Today in London Steve Jobs the Apple Distortion Field Generator and EMI Music (the record label that has the Beatles, Chemical Brothers and some other few) declared Digital Rights Management dead. EMI states that 84% of consumers would prefer digital music playing devices free of DRM to be able to freely copy and use their music.
You will read that in about trazillion blogs in 20 minutes here are the slides:

EMI declares DRM dead slides (pdf)

What this means is crystal clear. A big record studio admits that the whole DRM thing was wrong is wrong and will be wrong now and always. Consumer rejoice, EMI will have a short "record" sales as all those that support this decision will show their support through a purchase (well maybe not) and the other biggies will follow, then next is the movie industry and in three years everything is fully completely DRM free. Right? RIGHT!

Generally this shows how powerful consumers are once they break free of the TV and advertising brainwash the company soak them in all their life. This has extremely far reaching consequences inside and outside all of society. Generally I support this with all my heart - not that I will start buying music again, but maybe this will also spur better music in the future. The next fight copyright as it is at the moment in general? Or a complete reshape of the media industry top to bottom left to right?
With DRM out of the way it definitely frees up some thoughts.

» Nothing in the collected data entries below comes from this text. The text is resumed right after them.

(** C1: For as long as the agent runs, whatever calls and commands fail and whatever else the other nodes do, provided that
    nobody asks for or releases an address in the name of this node (the config service would let them): the node that the
    agent goes by has the public key that it goes by; the address of its interface is leased to that node, lies in the
    network and is not the gateway; and it is leased to no other node unless it was spoilt, that is, if it was
    never released by a node that it was not leased to nor by a release that failed. *)
Theorem agent_owns_address range p s :
  life range p s → nodeID (agent s) = me → vpnIP (agent s) ≠ "" →
  registered (bk s) me (publicKey (agent s)) ∧ leased (bk s) me (vpnIP (agent s)) ∧
  (vpnIP (agent s) ∉ spoilt → ∀ node, leased (bk s) node (vpnIP (agent s)) → node = me) ∧
  vpnIP (agent s) ≠ Allocator.Gateway (Allocator.allocator_of n) ∧
  ∃ x, vpnIP (agent s) = IP_String (ip4 x) ∧ Contains n (ip4 x) = true.
Proof.
  intros [Hg Hm]%alive Hid Hip. destruct (Hm Hid) as [Hr Hl]. specialize (Hl Hip). split_and!; [done..| | |].
  - intros Hs node Hnode. by eapply leased_once.
  - by eapply leased_address.
  - by eapply leased_address.
Qed.
Lemma site_local : local_machine t_backend eq.
Proof.
  assert (∀ A (a : A), runs (over t_backend eq) (ret a)) as Hret by (by intros A a s s' r [= <- <-]).
  split; try (intros; first [apply Hret|apply at_lab_quiet]).
  - intros m Hm. apply (runs_handle (over t_backend eq)); [done|intros; apply Hret].
  - done.
  - done.
  - done.
Qed.

(** ** Two agents *)

Definition site_backend : Backend Mem := {|
  b_identity := Identity.w0;
  b_config := ConfigService.NewConfigHandler Allocator.default_allocator true "10.8.0.0/16" 1420 ["1.1.1.1"];
  b_redis := empty_mem;
  b_allocated := 0;
  b_active := λ _, 0;
|}.

Definition site_config : AgentConfig.Config := AgentConfig.setDefaults
  {| AgentConfig.IdentityAddr := ""; AgentConfig.DiscoveryAddr := ""; AgentConfig.ConfigAddr := "";
     AgentConfig.LogLevel := ""; AgentConfig.Heartbeat := 0; AgentConfig.PeerSyncInterval := 0;
     AgentConfig.DryRun := Some false; AgentConfig.WireGuardPort := 0; AgentConfig.P2PPort := 0;
     AgentConfig.TLSCACert := ""; AgentConfig.NetworkSecret := "net-secret"; AgentConfig.IsExitNode := false;
     AgentConfig.UseExitNode := false; AgentConfig.ExitNodeID := ""; AgentConfig.ExitNodeDNS := "" |}.

Definition site (b : Backend Mem) (name : string) (seed : Z) : Site :=
  {| t_backend := b; t_lab := lab 0 []; t_name := name; t_seed := seed |}.

(** A new agent on a machine *)
Definition newcomer (w : Site) : Sys Site :=
  match New WireGuard.linux Linux "/tmp" None site_config w with
  | (_, Ok s) => s
  | (_, Err _) => Build_Sys (lab_agent ∅) (new_client 0 0 0 w)
  end.

Definition first_born : Sys Site := newcomer (site site_backend "one" 16).
Definition first_run : Sys Site * res string := Start Linux Background first_born.
Definition first : Sys Site := first_run.1.

Definition second_born : Sys Site := newcomer (site (t_backend (world (client first))) "two" 32).
Definition second_run : Sys Site * res string := Start Linux Background second_born.
Definition second : Sys Site := second_run.1.

(** The first agent once the second has come, and its next synchronisation *)
Definition first_later : Sys Site :=
  Build_Sys (agent first) (set_world (set_site_backend (t_backend (world (client second))) (world (client first)))
    (client first)).
Definition first_synced : Sys Site := (syncPeers map_to_list Background "10.8.0.0/16" first_later).1.

(** ** Witnesses *)

Notation site_born := (born t_backend ∅ Allocator.default_net 16).
Notation site_life := (life t_backend eq ∅ Allocator.default_net 16 map_to_list Linux).

Lemma site_quiet (b b' : Backend Mem) node : b = b' → others site_svc site_dh ∅ node b b'.
Proof. intros ->. reflexivity. Qed.

Lemma site_set_up : set_up Allocator.default_net site_backend.
Proof.
  split_and!; [done..|]. split; [|done]. intros node. reflexivity.
Qed.

Lemma first_starts : Start Linux Background first_born = (first, first_run.2).
Proof. unfold first, first_run. apply surjective_pairing. Qed.

Lemma first_life : site_life first.
Proof.
  exists first_born. split; [|split].
  - split; [|by vm_compute]. apply set_up_good. replace (bk t_backend first_born) with site_backend by (vm_compute; reflexivity).
    exact site_set_up.
  - vm_compute. reflexivity.
  - apply rtc_once. eapply (act_start _ _ _ _ _ Background _ first_run.2); [vm_compute; reflexivity..|].
    exact first_starts.
Qed.

Lemma first_node : nodeID (agent first) = "id-1" ∧ vpnIP (agent first) = "10.8.0.2".
Proof. split; vm_compute; reflexivity. Qed.

Lemma agent_owns_address_witness :
  leased (bk t_backend first) "id-1" "10.8.0.2" ∧ ∀ node, leased (bk t_backend first) node "10.8.0.2" → node = "id-1".
Proof.
  destruct first_node as [Hid Hip]. rewrite <- Hip.
  destruct (agent_owns_address site_svc site_dh t_backend eq site_deployed site_local Allocator.default_net 16
    Allocator.default_net_cidr ltac:(lia) ∅ "id-1" ltac:(discriminate) (λ b b', site_quiet b b' "id-1")
    map_to_list Linux first first_life Hid) as (_ & Hl & Hu & _); [by rewrite Hip|].
  split; [exact Hl|]. by apply Hu, not_elem_of_empty.
Defined.

Definition first_stopped : Sys Site * res unit := Stop Linux first.

Lemma first_stops : Stop Linux first = (first_stopped.1, first_stopped.2).
Proof. unfold first_stopped. apply surjective_pairing. Qed.

Lemma first_release : (on_client (ReleaseIP Background (token (agent first)) "id-1" (vpnIP (agent first))) first).2 = Ok tt.
Proof. vm_compute. reflexivity. Qed.

Lemma Stop_releases_address_witness :
  first_stopped.2 = Ok tt ∧ good ∅ Allocator.default_net 16 (bk t_backend first_stopped.1) ∧
  ∀ ip, ¬ leased (bk t_backend first_stopped.1) "id-1" ip.
Proof.
  split; [vm_compute; reflexivity|]. destruct first_node as [Hid Hip].
  destruct (Stop_releases_address site_svc site_dh t_backend eq site_deployed site_local Allocator.default_net 16
    Allocator.default_net_cidr ltac:(lia) ∅ "id-1" ltac:(discriminate) (λ b b', site_quiet b b' "id-1")
    map_to_list Linux first first_stopped.1 first_stopped.2 first_life Hid) as (Hg & s1 & x & E1 & Hx);
    [by rewrite Hip|vm_compute; discriminate|exact first_stops|].
  split; [exact Hg|]. apply (f_equal snd) in E1. rewrite first_release in E1. cbn [snd] in E1. rewrite <- E1 in Hx. exact Hx.
Defined.

Lemma second_starts : Start Linux Background second_born = (second, second_run.2).
Proof. unfold second, second_run. apply surjective_pairing. Qed.

Lemma newcomer_new b name seed :
  bk t_backend (newcomer (site b name seed)) = b ∧ nodeID (agent (newcomer (site b name seed))) = "" ∧
  vpnIP (agent (newcomer (site b name seed))) = "" ∧ activePeers (agent (newcomer (site b name seed))) = ∅.
Proof. split_and!; reflexivity. Qed.

(** What the first agent leaves is what the second finds. *)
Lemma second_found : bk t_backend second_born = bk t_backend first.
Proof. apply (newcomer_new (t_backend (world (client first)))). Qed.

Lemma second_site_born : site_born second_born ∧ activePeers (agent second_born) = ∅.
Proof.
  split; [|apply newcomer_new]. split; [|split; apply newcomer_new]. rewrite second_found.
  by apply (life_mine site_svc site_dh t_backend eq site_deployed site_local ∅ (others site_svc site_dh ∅ "id-1")
    (λ b b', site_quiet b b' "id-1") (λ b b', others_step site_svc site_dh ∅ "id-1" None b b' ltac:(done))
    Allocator.default_net 16 Allocator.default_net_cidr ltac:(lia) "id-1" ltac:(discriminate) (λ _ _ HG, HG)
    map_to_list Linux first first_life).
Qed.

Lemma second_act : act t_backend eq map_to_list Linux second_born second.
Proof. eapply (act_start _ _ _ _ _ Background _ second_run.2); [apply newcomer_new..|exact second_starts]. Qed.

Lemma second_life : site_life second.
Proof.
  exists second_born. split; [apply second_site_born|]. split; [apply second_site_born|apply rtc_once, second_act].
Qed.

Lemma active_peers_authentic_witness :
  activePeers (agent second) !! "id-1" = Some (publicKey (agent first)) ∧
  ∀ id', registered (bk t_backend second) id' (publicKey (agent first)) → id' = "id-1".
Proof.
  assert (activePeers (agent second) !! "id-1" = Some (publicKey (agent first))) as Hp by (vm_compute; reflexivity).
  split; [exact Hp|].
  destruct (active_peers_authentic site_svc site_dh t_backend eq site_deployed site_local Allocator.default_net 16
    Allocator.default_net_cidr ltac:(lia) ∅ "id-3" (λ b b', site_quiet b b' "id-3")
    map_to_list Linux second "id-1" (publicKey (agent first))) as (_ & Hu & _); [|exact second_life|exact Hp|exact Hu].
  intros m i k. apply elem_of_map_to_list.
Defined.

Lemma agent_among_others_witness :
  bk t_backend second_born ≠ bk t_backend second ∧
  others site_svc site_dh ∅ "id-1" (bk t_backend second_born) (bk t_backend second).
Proof.
  split.
  - intros Heq. apply (f_equal b_allocated) in Heq. vm_compute in Heq. discriminate Heq.
  - apply (agent_among_others site_svc site_dh t_backend eq site_deployed site_local Allocator.default_net 16
      Allocator.default_net_cidr ltac:(lia) ∅ "id-3" ltac:(discriminate) (λ b b', site_quiet b b' "id-3")
      map_to_list Linux "id-1" second_born second (λ b b', site_quiet b b' "id-1")).
    + exists second_born. split; [apply second_site_born|]. split; [apply second_site_born|apply rtc_refl].
    + vm_compute. reflexivity.
    + discriminate.
    + left. exact second_act.
Defined.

UPDATE: Well its all out there now, the news and all. The sour grape is thats its also a move to price the songs higher - which is bullshit. The move is clever price it higher now, phase out the cheap ones with DRM and leave the new price in. 1,30 USD is pretty huge. Anyway. The best blurb from Steve out of the news conference has to be the following which I definately would like execs of other companies to read and also Apple itself to read - because sometimes they don´t follow that idea themselves:

Q: And the second part of my question is: What do you think this will have an impact on the iPod-iTunes relationship in terms of now being able to buy your music on any player and not just on iPod?
A: Well again, you've been able to play all sorts of music on iPod forever. iPods have played MP3s forever. So the only music that has been in question is music you buy off the iTunes store. Now again, you can burn a CD and read that CD back in and it takes off the DRM. So you could then play it on anything else. We compete based on having what we we think is the best music store and based on what we think is having the best music players. And if customers agree with us, we are going to do well. If they don't, well we're going to get a message back that we have to work harder.